▶ **Goal of the exercise**
Output only the lines from the start of the entries through the line holding "cbn [retrieve_rows]. cbn". Each line must match the original exactly.

Saved data entries
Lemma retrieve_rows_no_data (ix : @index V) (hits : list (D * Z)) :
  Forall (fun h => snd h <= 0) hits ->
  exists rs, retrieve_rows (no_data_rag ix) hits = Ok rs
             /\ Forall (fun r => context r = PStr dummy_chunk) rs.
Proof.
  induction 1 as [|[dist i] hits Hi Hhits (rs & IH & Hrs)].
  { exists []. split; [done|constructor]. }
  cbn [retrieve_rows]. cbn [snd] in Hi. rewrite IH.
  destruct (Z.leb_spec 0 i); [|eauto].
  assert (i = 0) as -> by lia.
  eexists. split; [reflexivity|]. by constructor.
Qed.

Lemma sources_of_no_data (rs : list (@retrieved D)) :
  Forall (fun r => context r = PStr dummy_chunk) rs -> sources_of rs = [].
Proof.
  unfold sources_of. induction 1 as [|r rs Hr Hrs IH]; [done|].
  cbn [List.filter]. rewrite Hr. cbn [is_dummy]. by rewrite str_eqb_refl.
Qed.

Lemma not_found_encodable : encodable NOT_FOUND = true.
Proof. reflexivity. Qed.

▶ **Expected answer**
Lemma retrieve_rows_no_data (ix : @index V) (hits : list (D * Z)) :
  Forall (fun h => snd h <= 0) hits ->
  exists rs, retrieve_rows (no_data_rag ix) hits = Ok rs
             /\ Forall (fun r => context r = PStr dummy_chunk) rs.
Proof.
  induction 1 as [|[dist i] hits Hi Hhits (rs & IH & Hrs)].
  { exists []. split; [done|constructor]. }
  cbn [retrieve_rows]. cbn [snd] in Hi. rewrite IH.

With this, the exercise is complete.